**PROBLEM DETAILS**
Wherever "width" shows up in the records below, copy the whole line.
*** MATERIAL PROVIDED Section Begins ***
(** A rerouted read returns the bytes of the memory behind the port.
    Whenever the access fits one beat of the bus, or its burst would exceed
    the length cap of the port so that it is reissued as single bus-width
    beats, at any alignment and from any source, the router answers OKAY with
    exactly the addressed bytes in order, and finishes. *)
Theorem mmr_read_correct {E} `{AxiPort E} bus k `{!AxiPortLaws E bus} fl rng sources source r buf s e :
  bus = 2 ^ k → 2 ≤ k < 32 → mm_data_bytes s = bus → mm_size_gt8_every s = 0 → 0 ≤ mm_max_beats s →
  port_ok e → 0 ≤ r_addr r → r_addr r + Z.of_nat (r_length r) + bus ≤ 2 ^ 64 →
  (∃ j, 0 ≤ j ∧ Z.of_nat (r_length r) = 2 ^ j ∧ r_addr r mod bus + 2 ^ j ≤ bus) ∨
  (0 < mm_max_beats s ∧
   mm_max_beats s - 1 < a_len (make_ar (r_addr r) (Z.of_nat (r_length r))
                                 (negb (is_hardware_axi_source sources source)) bus)) →
  ∃ s' e', mmr_read fl rng sources source r buf s e =
             Some (RESP_OKAY, mem_bytes (port_mem e) (r_addr r) (r_length r), s', e', []) ∧
    port_ok e' ∧ ∀ a, port_mem e' a = port_mem e a.
Proof.
  intros Hbus Hk Hd Hi Hmax Hok Ha Hend Hcase.
  assert (0 < bus) as Hpos by (rewrite Hbus; apply Z.pow_pos_nonneg; lia).
  unfold mmr_read. rewrite Hd. set (hw := is_hardware_axi_source sources source) in *.
  set (ar0 := make_ar (r_addr r) (Z.of_nat (r_length r)) (negb hw) bus) in *.
  pose proof (pick_attr_core fl rng false s) as (Hd' & Hm' & Hi' & _).
  destruct (pick_attr fl rng false s) as [attr s1]. cbn [fst snd] in *.
  set (ar := (if hw then _ else _) <| a_cache := _ |> <| a_prot := _ |> <| a_qos := _ |>
    <| a_region := _ |> <| a_user := _ |>).
  assert (a_w ar = false ∧ a_exp_err_rsp ar = false ∧ a_seqid ar = 0 ∧ a_addr ar = r_addr r ∧
          a_len ar = a_len ar0) as (Hw & Hx & Hs & Haddr & Hlen).
  { subst ar ar0. unfold make_ar. destruct hw, (_ && (_ mod _ =? 0)); done. }
  clearbody ar. rewrite Hm', Hlen.
  destruct (negb (mm_max_beats s =? 0) && (mm_max_beats s - 1 <? a_len ar0)) eqn:Ecap.
  - destruct (read_split_spec bus k Hbus ltac:(lia) (r_addr r) (r_length r) ar s1 e)
      as (e' & -> & Hok' & Hm); try done; [congruence|].
    cbn [mbind option_bind]. eauto.
  - destruct Hcase as [(j & Hj & El & Hfit)|[Hc1 Hc2]].
    2: { rewrite (proj2 (Z.eqb_neq _ 0)), (proj2 (Z.ltb_lt _ _)) in Ecap by lia. done. }
    rewrite Hi', Hi. cbn [Z.eqb negb].
    pose proof (Z.mod_pos_bound (r_addr r) bus Hpos).
    assert (a_len ar0 = 0) as Hz.
    { apply (make_ar_single _ _ _ _ j); try lia. rewrite Hbus. change 4 with (2 ^ 2).
      apply Z.pow_le_mono_r; lia. }
    destruct (port_read ar e Hok Hw Hx Hs) as (id & e1 & e2 & -> & E2 & Hok2 & Hm2);
      [congruence|rewrite Haddr; unfold is_u64; lia|].
    rewrite E2. cbn [mbind option_bind rr_resp rr_data]. rewrite Haddr, extract_lanes_spec by lia. eauto.
Qed.

(** A rerouted write stores exactly its strobed bytes.  Whenever the access
    fits one beat of the bus, or exceeds the length cap of the port and is
    reissued as single bus-width beats, every byte whose strobe is set is
    stored at its address, no other byte changes, and the router answers
    OKAY. *)
Theorem mmr_write_correct {E} `{AxiPort E} bus k `{!AxiPortLaws E bus} fl rng w s e :
  bus = 2 ^ k → 2 ≤ k < 32 → mm_data_bytes s = bus → mm_aw_size_gt8_every s = 0 →
  mf_srcid01_every fl = 0 → 0 ≤ mm_max_beats s →
  port_ok e → 0 ≤ w_addr w → w_addr w + Z.of_nat (w_length w) + bus ≤ 2 ^ 64 →
  length (w_data w) = w_length w → length (w_strb w) = w_length w →
  (∃ j, 0 ≤ j ∧ Z.of_nat (w_length w) = 2 ^ j ∧ w_addr w mod bus + 2 ^ j ≤ bus) ∨
  (0 < mm_max_beats s < Z.of_nat (w_length w) ∧ bus < Z.of_nat (w_length w)) →
  ∃ s' e', mmr_write fl rng w s e = Some (RESP_OKAY, s', e', []) ∧ port_ok e' ∧
    ∀ a, port_mem e' a = stored w (w_addr w + Z.of_nat (w_length w)) (port_mem e) a.
Proof.
  intros Hbus Hk Hd Hi Hman Hmax Hok Ha Hend Hld Hls Hcase.
  assert (0 < bus) as Hpos by (rewrite Hbus; apply Z.pow_pos_nonneg; lia).
  unfold mmr_write.
  pose proof (pick_attr_core fl rng true s) as (Hd' & Hm' & _ & Hi').
  pose proof (pick_attr_manual fl rng true s Hman) as Hnm.
  destruct (pick_attr fl rng true s) as [attr s1]. cbn [fst snd] in *. rewrite Hd', Hm', Hd.
  destruct Hcase as [(j & Hj & El & Hfit)|[[Hc1 Hc2] Hc3]].
  - pose proof (Z.mod_pos_bound (w_addr w) bus Hpos).
    assert (0 < 2 ^ j) by (apply Z.pow_pos_nonneg; lia).
    rewrite El, pow2_test by lia. rewrite (proj2 (Z.eqb_neq (2 ^ j) 0)), (proj2 (Z.leb_le (2 ^ j) bus)) by lia.
    cbn [negb andb Z.eqb].
    assert (negb (mm_max_beats s =? 0) && (mm_max_beats s <? 1) = false) as ->.
    { destruct (Z.eqb_spec (mm_max_beats s) 0), (Z.ltb_spec (mm_max_beats s) 1); done || lia. }
    rewrite Hi', Hi. cbn [Z.eqb negb].
    set (q := mk_write_request _ _ _ _ _ <| wq_allow_decerr_resp := _ |> <| wq_attr := attr |>).
    destruct (port_write q e j Hok) as (id & e1 & e2 & -> & E2 & Hok2 & Hm2); try done; cbn; try lia.
    { unfold is_u64. lia. }
    rewrite E2. cbn [mbind option_bind wr_resp]. eexists _, _. split_and!; [done|done|].
    intros a. by rewrite Hm2.
  - rewrite (proj2 (Z.leb_gt (Z.of_nat (w_length w)) bus)), andb_false_r by lia.
    rewrite (proj2 (Z.eqb_neq _ 0)), (proj2 (Z.ltb_lt _ _)) by lia. cbn [negb andb].
    destruct (write_split_spec bus k Hbus ltac:(lia) w attr s1 e) as (e' & -> & Hok' & Hm); try done; [congruence|].
    cbn [mbind option_bind]. eauto.
Qed.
*** MATERIAL PROVIDED Section Ends ***
**REPLY**
    the length cap of the port so that it is reissued as single bus-width
    reissued as single bus-width beats, every byte whose strobe is set is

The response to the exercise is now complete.